Monday, July 22, 2024

Material Science Classroom Kit


A few years back I took a workshop from the American Ceramic Society and got a free Materials Science Classroom Kit. 

The workshop was a bit of a bust because of a minor snowstorm that kind of cancelled the workshop even though half the participants still showed up, and the presenters did a game job of presenting the workshop as best they could with their limited staff and attendees.

In case you'd thought about getting this kit or taking the workshop, I thought I'd run through what you get for $249 (seriously, that's the price as of my posting of this info.)

The box contains...

  • package of 60 bobby pins
  • propane torch top
  • 5 small C clamps (maybe 2")
  • 20' rolls of nichrome and copper wire
  • alligator clips with wires
  • string
  • small electronic balance
  • 6" of nitinol wire
  • 6" of steel wire
  • 100mL beaker
  • plastic cups
  • hole punch
  • rubber-coated beaker tongs
  • dust mask
  • plastic measuring spoons
  • disposable pipets
  • four LEDs
  • two piezoelectric discs
  • two piezoelectric polymer films
  • 3 each glass rods (soda lime, borosilicate, and fused silca)
  • "space shuttle" tile / refratory brick
  • a teacher manual of nine experiments (the full manual is available online, too, as are instructional videos for each lab)
    • hot or not (putting a torch to the refractory brick and showing the it doesn't transmit heat well)
    • candy fiber pull (melting jolly ranchers in the beaker and pulling it to make 'glass' fibers)
    • piezoelectric materials (lighting the LEDs by bending or tapping the piezoelectric materials)
    • shape memory alloys (demonstrating steel wire and nitinol wire both going into hot water)
    • thermal shock (heating the three types of glass rods and plunging them into cold water)
    • glass bead on a wire (making borax glass on copper and nichrome wires with a torch)
    • engineered concrete (cement pucks in styrofoam bowls with student-chosen reinforcements)
    • thermal processing of bobby pins (heat treating bobby pins)
    • How strong is your chocolate (doing 3-point bend tests by hanging plastic cups with weights [pennies are suggested] from various chocolate candy bars)
  • A textbook The Magic of Ceramics (currently $60 at Amazon)
The labs are solid labs, though I will say that many of them will seem very familiar to anyone who has attended our ASM summer workshops. (Note that I'm not claiming any sort of copying but rather than both programs have some similar DNA to them, likely coming from labs that some teachers have done in classrooms for years. Heck, the kit is endorsed by a quote from our very own Andy Nydam:

"The lessons are some of the most well-written lessons I’ve seen in the industry. They are truly great and valuable for all science teachers!"

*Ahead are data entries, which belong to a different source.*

(** X26.  The mode flag for the trailing entry of the offsets matters to the
    embedding operators only: on a graph without embedding_bag and
    embedding_bag_byte_rowwise_offsets nodes, a run with the flag set and a
    run with the flag clear end alike, with the same map and the same output
    shapes. *)
Theorem run_ignores_flag_without_embedding (graph : Graph)
    (inputs : list IValue) :
  Forall (fun node => ~ reads_flag (kind node)) (g_nodes graph) ->
  let on := run (ShapeInferenceEngine graph inputs true) in
  let off := run (ShapeInferenceEngine graph inputs false) in
  fst on = fst off /\
  shapeMap_ (snd on) = shapeMap_ (snd off) /\
  getGraphOutputShape (snd on) = getGraphOutputShape (snd off).
Proof.
  intros H on off. unfold on, off.
  change (ShapeInferenceEngine graph inputs true)
    with (with_flag (ShapeInferenceEngine graph inputs false) true).
  rewrite run_with_flag by exact H. cbn [fst snd].
  repeat split; reflexivity.
Qed.

Lemma run_ignores_flag_without_embedding_witness :
  let graph :=
    mkGraph [0%nat; 1%nat] [2%nat]
      [mkNode aten_mm [0%nat; 1%nat] [2%nat] TensorType 0 0 0 []] in
  let on :=
    run (ShapeInferenceEngine graph [IVTensor [2; 3]; IVTensor [3; 4]] true) in
  let off :=
    run (ShapeInferenceEngine graph [IVTensor [2; 3]; IVTensor [3; 4]] false)
  in
  fst on = fst off /\
  shapeMap_ (snd on) = shapeMap_ (snd off) /\
  getGraphOutputShape (snd on) = getGraphOutputShape (snd off).
Proof.
  intros graph.
  refine (run_ignores_flag_without_embedding graph
            [IVTensor [2; 3]; IVTensor [3; 4]] _).
  repeat constructor. intros [H|H]; discriminate.
Defined.
(** The numbers [g], [g + 1], ..., [g + n - 1] as values. *)
Definition numbers_from (g : Z) (n : nat) : list value :=
  map (fun i => VNum (number_of_Z (g + Z.of_nat i))) (seq 0 n).

(** The fields a [$group] stage declares. *)
Definition declared (spec : Bolt.group_spec) (field : string) : Prop :=
  In field (keys (Bolt.gs_object spec)) /\ field <> "_id" /\ field <> "initial".

(** No [$group] stage of the pipeline files a document of the working set
    it receives under the name of a property of [Object.prototype]. *)
Fixpoint plain_pipeline (pipeline : list Bolt.stage) (result : list obj) : bool :=
  match pipeline with
  | [] => true
  | st :: rest =>
      match Bolt.s_match st, Bolt.s_group st with
      | None, Some spec => plain_keys spec result
      | _, _ => true
      end
      && plain_pipeline rest (Bolt.run_stage result st)
  end.

End Spec.

(** ** Documents used in examples *)

Module Examples.
Import JS Store.

Definition document (l : list (string * value)) : obj := list_to_map l.

(** The three documents of the README. *)
Definition alice : obj :=
  document [("_id", VNum 1); ("name", VStr "Alice"); ("age", VNum 25)].
Definition bob : obj :=
  document [("_id", VNum 2); ("name", VStr "Bob"); ("age", VNum 30)].
Definition charlie : obj :=
  document [("_id", VNum 3); ("name", VStr "Charlie"); ("age", VNum 35)].

Definition people : store := [alice; bob; charlie].

(** The same people, stored eldest first. *)
Definition eldest_first : store :=
  [ document [("_id", VNum 1); ("name", VStr "Charlie"); ("age", VNum 35)];
    document [("_id", VNum 2); ("name", VStr "Bob"); ("age", VNum 30)];
    document [("_id", VNum 3); ("name", VStr "Alice"); ("age", VNum 25)] ].

(** [{ $gte: 30 }], an object the caller wrote. *)
Definition gte30 : value := VObject (Held 0) "[object Object]".

(** Two people of one city, and a patch that moves to Rome and names record
    2. *)
Definition parisians : store :=
  [ document [("_id", VNum 1); ("name", VStr "Alice"); ("city", VStr "Paris")];
    document [("_id", VNum 2); ("name", VStr "Bob"); ("city", VStr "Paris")] ].

Definition in_paris : obj := document [("city", VStr "Paris")].

Definition to_rome_as_2 : obj := document [("_id", VNum 2); ("city", VStr "Rome")].

(** Pay slips, and [{ $group: { _id: 'dept', pay: 0 } }]. *)
Definition slip1 : obj :=
  document [("_id", VNum 1); ("dept", VStr "ops"); ("pay", VNum 10)].
Definition slip2 : obj :=
  document [("_id", VNum 2); ("dept", VStr "dev"); ("pay", VNum 5)].
Definition slip3 : obj :=
  document [("_id", VNum 3); ("dept", VStr "ops"); ("pay", VNum 7)].

Definition slips : store := [slip1; slip2; slip3].

Definition by_dept : Bolt.group_spec :=
  {| Bolt.gs_object := document [("_id", VStr "dept"); ("pay", VNum 0)];
     Bolt.gs_initial := ∅ |}.

(** A slip whose pay was stored as a string. *)
Definition slips_as_text : store :=
  [ document [("_id", VNum 1); ("dept", VStr "ops"); ("pay", VStr "10")] ].

(** A code stored once as a number and once as a string. *)
Definition code1 : obj := document [("_id", VNum 1); ("code", VNum 1)].
Definition code2 : obj := document [("_id", VNum 2); ("code", VStr "1")].

Definition codes : store := [code1; code2].

(** [{ $group: { _id: 'code' } }] *)
Definition by_code : Bolt.group_spec :=
  {| Bolt.gs_object := document [("_id", VStr "code")]; Bolt.gs_initial := ∅ |}.

(** [{ $group: { _id: 'code', initial: { _id: 'all' } } }] *)
Definition by_code_as_all : Bolt.group_spec :=
  {| Bolt.gs_object :=
       document [("_id", VStr "code"); ("initial", VObject (Held 1) "[object Object]")];
     Bolt.gs_initial := document [("_id", VStr "all")] |}.

(** [{ $group: { _id: 'age' } }] *)
Definition by_age : Bolt.group_spec :=
  {| Bolt.gs_object := document [("_id", VStr "age")]; Bolt.gs_initial := ∅ |}.

(** A stage such as [{ $sort: ... }] or [{ match: ... }]. *)
Definition other_stage : Bolt.stage :=
  {| Bolt.s_match := None; Bolt.s_group := None |}.

(** An empty database, and a document that brings no [_id]. *)
Definition fresh : database := {| records := []; generator := 1 |}.

Definition dana : obj := document [("name", VStr "Dana"); ("age", VNum 41)].

(** The README's people with the generator past them. *)
Definition people_db : database := {| records := people; generator := 4 |}.

(** Pay slips, the second of which has no pay. *)
Definition slips_with_gap : store :=
  [ slip1;
    document [("_id", VNum 2); ("dept", VStr "ops")];
    slip3 ].

End Examples.

(** * Properties *)

Import JS Store Spec.

(** ** Lists and maps *)

Lemma forallb_false_intro {A} (f : A -> bool) (l : list A) (x : A) :
  In x l -> f x = false -> forallb f l = false.
Proof.
  intros Hin Hx. destruct (forallb f l) eqn:E; [|reflexivity].
  rewrite forallb_forall in E. rewrite (E x Hin) in Hx. discriminate.
Qed.

Lemma filter_nil_intro {A} (f : A -> bool) (l : list A) :
  (forall x, In x l -> f x = false) -> List.filter f l = [].
Proof.
  induction l as [|a l IH]; intros H; [reflexivity|]. simpl.
  rewrite (H a (or_introl eq_refl)). apply IH. intros x Hx. apply H. now right.
Qed.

I'll admit that I'm not sure the materials included are worth $249, particularly because teachers would have to provide a fair bit of - admittedly inexpensive - materials to perform each of the labs. The teacher manual is available online and most of the materials are easy enough to source (the nitinol, nichrome, piezoelectric film and discs, borosilicate and silica glass, and space shuttle tile would be the only ones that aren't available from Walmart or a big box hardware store). As to whether those materials are rare enough to you for the $249 price tag is up to you.

The lab manual is available online (link up above), and the textbook would be easy enough to find at a decent library. The consumable materials are also available in their replacement materials kit for just $80 and includes most of the tougher-to-source materials (other than the refractory brick).

There is also an option to request a kit grant, but that looks to be more about running a program where you need multiples of either this kit or the mini materials kit or their glass science kit - neither of which I can speak to as I have no experience with either.